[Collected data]
◇ ◇ ◇

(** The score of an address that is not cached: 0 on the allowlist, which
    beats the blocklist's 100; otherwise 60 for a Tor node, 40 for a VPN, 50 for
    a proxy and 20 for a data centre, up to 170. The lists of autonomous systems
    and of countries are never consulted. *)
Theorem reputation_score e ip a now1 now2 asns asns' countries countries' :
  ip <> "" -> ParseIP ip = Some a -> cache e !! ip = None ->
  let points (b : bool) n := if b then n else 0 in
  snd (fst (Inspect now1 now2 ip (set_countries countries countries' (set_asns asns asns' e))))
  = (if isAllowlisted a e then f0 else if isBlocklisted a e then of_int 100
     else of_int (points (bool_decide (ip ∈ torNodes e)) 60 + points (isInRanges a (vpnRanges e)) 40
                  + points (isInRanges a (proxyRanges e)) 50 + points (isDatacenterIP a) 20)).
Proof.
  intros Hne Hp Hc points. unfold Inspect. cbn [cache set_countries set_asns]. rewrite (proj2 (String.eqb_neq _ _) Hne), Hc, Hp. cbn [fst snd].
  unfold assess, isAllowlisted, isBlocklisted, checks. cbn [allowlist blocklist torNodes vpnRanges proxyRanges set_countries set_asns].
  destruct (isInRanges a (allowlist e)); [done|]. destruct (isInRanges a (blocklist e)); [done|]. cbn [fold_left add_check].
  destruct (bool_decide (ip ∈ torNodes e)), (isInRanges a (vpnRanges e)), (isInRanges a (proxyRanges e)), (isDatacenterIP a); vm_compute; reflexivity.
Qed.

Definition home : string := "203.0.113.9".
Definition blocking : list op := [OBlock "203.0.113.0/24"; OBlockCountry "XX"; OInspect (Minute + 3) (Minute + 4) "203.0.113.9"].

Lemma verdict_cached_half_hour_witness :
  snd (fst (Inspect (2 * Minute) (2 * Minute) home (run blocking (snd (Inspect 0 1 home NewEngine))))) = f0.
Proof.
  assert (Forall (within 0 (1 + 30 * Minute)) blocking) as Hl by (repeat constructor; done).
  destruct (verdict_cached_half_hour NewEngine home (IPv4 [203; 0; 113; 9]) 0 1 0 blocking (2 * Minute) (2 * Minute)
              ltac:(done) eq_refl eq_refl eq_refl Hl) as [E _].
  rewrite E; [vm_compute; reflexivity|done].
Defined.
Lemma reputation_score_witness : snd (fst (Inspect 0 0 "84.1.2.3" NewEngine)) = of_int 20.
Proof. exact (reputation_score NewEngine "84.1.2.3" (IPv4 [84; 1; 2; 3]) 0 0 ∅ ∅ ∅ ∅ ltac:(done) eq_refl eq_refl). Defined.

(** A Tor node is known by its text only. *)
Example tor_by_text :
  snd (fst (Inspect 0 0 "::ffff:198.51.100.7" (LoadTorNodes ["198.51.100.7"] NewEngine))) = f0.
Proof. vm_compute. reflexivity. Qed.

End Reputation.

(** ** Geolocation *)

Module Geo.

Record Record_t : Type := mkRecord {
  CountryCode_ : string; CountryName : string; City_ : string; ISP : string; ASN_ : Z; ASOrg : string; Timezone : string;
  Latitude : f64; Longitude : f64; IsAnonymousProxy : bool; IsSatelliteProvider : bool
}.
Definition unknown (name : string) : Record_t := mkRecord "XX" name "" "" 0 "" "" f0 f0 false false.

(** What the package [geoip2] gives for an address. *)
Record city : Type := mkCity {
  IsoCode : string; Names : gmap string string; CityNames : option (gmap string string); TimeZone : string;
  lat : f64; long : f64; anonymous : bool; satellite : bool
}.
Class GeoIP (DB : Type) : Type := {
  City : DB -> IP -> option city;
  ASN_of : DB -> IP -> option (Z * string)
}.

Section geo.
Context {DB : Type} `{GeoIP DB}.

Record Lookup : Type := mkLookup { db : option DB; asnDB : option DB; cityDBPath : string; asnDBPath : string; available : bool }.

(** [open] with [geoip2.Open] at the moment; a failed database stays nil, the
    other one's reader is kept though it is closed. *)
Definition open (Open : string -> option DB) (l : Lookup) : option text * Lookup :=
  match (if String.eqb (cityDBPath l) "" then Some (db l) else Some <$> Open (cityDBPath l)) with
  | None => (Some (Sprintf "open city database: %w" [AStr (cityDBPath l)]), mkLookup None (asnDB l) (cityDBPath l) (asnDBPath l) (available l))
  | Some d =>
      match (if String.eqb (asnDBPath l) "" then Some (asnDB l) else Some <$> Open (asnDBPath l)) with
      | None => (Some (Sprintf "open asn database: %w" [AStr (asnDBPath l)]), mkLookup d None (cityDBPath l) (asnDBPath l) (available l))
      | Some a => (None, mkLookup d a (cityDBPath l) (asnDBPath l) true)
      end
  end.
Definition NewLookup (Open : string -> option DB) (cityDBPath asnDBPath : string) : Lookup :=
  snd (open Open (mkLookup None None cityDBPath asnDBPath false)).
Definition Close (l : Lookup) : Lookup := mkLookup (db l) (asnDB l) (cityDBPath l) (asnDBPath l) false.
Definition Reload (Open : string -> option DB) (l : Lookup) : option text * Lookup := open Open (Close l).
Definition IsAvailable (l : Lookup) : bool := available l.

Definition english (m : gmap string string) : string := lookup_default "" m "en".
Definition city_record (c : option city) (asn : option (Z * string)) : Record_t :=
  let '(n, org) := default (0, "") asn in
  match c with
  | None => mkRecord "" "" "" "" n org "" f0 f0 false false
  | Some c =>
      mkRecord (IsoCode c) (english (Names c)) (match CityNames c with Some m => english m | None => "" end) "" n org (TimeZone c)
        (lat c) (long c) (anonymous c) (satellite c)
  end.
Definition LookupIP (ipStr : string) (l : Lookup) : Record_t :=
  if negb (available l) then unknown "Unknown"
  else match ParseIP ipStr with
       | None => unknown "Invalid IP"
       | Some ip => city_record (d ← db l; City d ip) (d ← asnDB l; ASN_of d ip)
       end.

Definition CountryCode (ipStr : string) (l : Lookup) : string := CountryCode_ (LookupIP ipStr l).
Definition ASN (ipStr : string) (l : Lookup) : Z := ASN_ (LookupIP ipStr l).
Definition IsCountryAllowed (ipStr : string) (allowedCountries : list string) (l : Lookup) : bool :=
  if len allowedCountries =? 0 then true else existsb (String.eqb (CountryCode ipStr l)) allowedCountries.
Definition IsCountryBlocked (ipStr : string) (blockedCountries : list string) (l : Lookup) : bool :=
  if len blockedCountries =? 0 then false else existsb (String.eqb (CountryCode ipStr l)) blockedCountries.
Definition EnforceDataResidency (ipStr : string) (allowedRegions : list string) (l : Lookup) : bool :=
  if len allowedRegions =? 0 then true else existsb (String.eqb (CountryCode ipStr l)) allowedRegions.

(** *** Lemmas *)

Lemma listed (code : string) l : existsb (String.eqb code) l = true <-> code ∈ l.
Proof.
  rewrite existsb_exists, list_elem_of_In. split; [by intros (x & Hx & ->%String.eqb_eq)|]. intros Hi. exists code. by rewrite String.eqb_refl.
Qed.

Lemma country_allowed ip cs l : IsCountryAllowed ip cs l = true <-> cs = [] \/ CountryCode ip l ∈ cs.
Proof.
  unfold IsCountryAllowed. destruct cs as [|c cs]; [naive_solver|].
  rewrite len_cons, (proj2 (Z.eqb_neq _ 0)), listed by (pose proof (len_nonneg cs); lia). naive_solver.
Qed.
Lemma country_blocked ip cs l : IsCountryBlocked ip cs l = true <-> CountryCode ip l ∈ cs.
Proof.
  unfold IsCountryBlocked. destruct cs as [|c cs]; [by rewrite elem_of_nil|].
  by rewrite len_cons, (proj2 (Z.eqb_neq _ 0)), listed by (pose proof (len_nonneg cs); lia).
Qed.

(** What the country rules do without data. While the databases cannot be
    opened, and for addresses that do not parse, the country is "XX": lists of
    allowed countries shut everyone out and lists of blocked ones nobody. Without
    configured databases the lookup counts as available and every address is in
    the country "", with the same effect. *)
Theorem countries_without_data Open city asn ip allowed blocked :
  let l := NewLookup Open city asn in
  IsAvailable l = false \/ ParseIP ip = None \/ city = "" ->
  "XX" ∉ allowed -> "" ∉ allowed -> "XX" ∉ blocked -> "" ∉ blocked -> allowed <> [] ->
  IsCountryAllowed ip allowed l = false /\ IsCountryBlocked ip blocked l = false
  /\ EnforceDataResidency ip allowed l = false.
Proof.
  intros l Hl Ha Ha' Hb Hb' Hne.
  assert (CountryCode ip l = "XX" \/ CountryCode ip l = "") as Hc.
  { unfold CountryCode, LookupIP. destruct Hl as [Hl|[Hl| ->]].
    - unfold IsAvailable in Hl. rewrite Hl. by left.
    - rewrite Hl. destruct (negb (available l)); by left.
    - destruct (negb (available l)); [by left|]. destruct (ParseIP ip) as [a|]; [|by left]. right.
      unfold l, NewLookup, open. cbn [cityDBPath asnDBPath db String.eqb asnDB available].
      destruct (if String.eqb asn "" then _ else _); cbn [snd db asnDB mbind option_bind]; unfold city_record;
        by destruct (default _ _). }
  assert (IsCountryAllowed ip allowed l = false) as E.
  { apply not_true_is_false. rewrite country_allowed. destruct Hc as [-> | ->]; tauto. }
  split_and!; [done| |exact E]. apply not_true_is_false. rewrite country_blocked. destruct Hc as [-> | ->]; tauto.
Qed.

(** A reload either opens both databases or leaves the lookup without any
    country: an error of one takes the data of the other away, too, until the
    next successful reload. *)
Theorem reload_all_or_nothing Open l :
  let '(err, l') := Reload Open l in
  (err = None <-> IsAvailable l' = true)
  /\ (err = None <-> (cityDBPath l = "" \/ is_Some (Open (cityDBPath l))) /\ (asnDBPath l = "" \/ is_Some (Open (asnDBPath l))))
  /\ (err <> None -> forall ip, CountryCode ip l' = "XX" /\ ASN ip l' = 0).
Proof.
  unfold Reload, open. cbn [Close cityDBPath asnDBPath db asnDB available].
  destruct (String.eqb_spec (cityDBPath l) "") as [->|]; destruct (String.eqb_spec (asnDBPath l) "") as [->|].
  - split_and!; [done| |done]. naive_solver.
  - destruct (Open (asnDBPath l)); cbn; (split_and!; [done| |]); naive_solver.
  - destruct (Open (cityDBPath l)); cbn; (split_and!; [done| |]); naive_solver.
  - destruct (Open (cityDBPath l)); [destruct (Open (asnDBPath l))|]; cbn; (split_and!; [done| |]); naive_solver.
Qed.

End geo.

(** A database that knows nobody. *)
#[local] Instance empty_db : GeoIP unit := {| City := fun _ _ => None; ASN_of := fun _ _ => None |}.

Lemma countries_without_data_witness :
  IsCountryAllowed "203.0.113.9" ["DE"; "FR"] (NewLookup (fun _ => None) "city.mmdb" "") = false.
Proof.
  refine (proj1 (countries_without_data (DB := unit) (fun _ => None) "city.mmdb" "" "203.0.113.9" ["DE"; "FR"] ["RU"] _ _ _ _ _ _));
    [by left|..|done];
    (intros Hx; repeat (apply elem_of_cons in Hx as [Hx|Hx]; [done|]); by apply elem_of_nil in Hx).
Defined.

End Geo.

◇ ◇ ◇

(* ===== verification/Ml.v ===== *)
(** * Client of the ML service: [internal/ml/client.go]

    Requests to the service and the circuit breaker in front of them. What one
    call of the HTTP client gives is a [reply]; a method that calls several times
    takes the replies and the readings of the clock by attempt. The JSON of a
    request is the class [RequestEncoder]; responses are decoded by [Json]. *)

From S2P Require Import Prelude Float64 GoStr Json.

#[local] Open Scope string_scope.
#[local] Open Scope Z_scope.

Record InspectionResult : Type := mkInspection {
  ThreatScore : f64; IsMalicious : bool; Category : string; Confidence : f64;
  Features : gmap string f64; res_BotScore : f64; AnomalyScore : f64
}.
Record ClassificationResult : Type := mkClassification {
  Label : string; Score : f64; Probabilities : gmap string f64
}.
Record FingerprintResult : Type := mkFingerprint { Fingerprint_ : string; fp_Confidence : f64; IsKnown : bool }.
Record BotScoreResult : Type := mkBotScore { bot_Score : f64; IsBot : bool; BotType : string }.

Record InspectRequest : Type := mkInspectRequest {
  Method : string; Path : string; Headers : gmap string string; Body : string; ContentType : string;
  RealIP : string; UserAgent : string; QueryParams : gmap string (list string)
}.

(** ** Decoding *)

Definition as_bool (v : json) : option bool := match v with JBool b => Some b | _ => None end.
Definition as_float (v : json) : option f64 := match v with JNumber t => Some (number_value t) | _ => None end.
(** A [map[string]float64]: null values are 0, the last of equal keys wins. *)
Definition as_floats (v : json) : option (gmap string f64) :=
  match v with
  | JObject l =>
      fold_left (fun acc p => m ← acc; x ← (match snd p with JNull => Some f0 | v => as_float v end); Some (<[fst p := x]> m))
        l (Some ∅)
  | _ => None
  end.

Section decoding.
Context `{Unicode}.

◇ ◇ ◇

An exact copy of the lines above, from the one containing "(asnDBPath l) true)" through the one containing "Definition english (m", is the whole of the answer.

→ Exercise response:
      | Some a => (None, mkLookup d a (cityDBPath l) (asnDBPath l) true)
      end
  end.
Definition NewLookup (Open : string -> option DB) (cityDBPath asnDBPath : string) : Lookup :=
  snd (open Open (mkLookup None None cityDBPath asnDBPath false)).
Definition Close (l : Lookup) : Lookup := mkLookup (db l) (asnDB l) (cityDBPath l) (asnDBPath l) false.
Definition Reload (Open : string -> option DB) (l : Lookup) : option text * Lookup := open Open (Close l).
Definition IsAvailable (l : Lookup) : bool := available l.

Definition english (m : gmap string string) : string := lookup_default "" m "en".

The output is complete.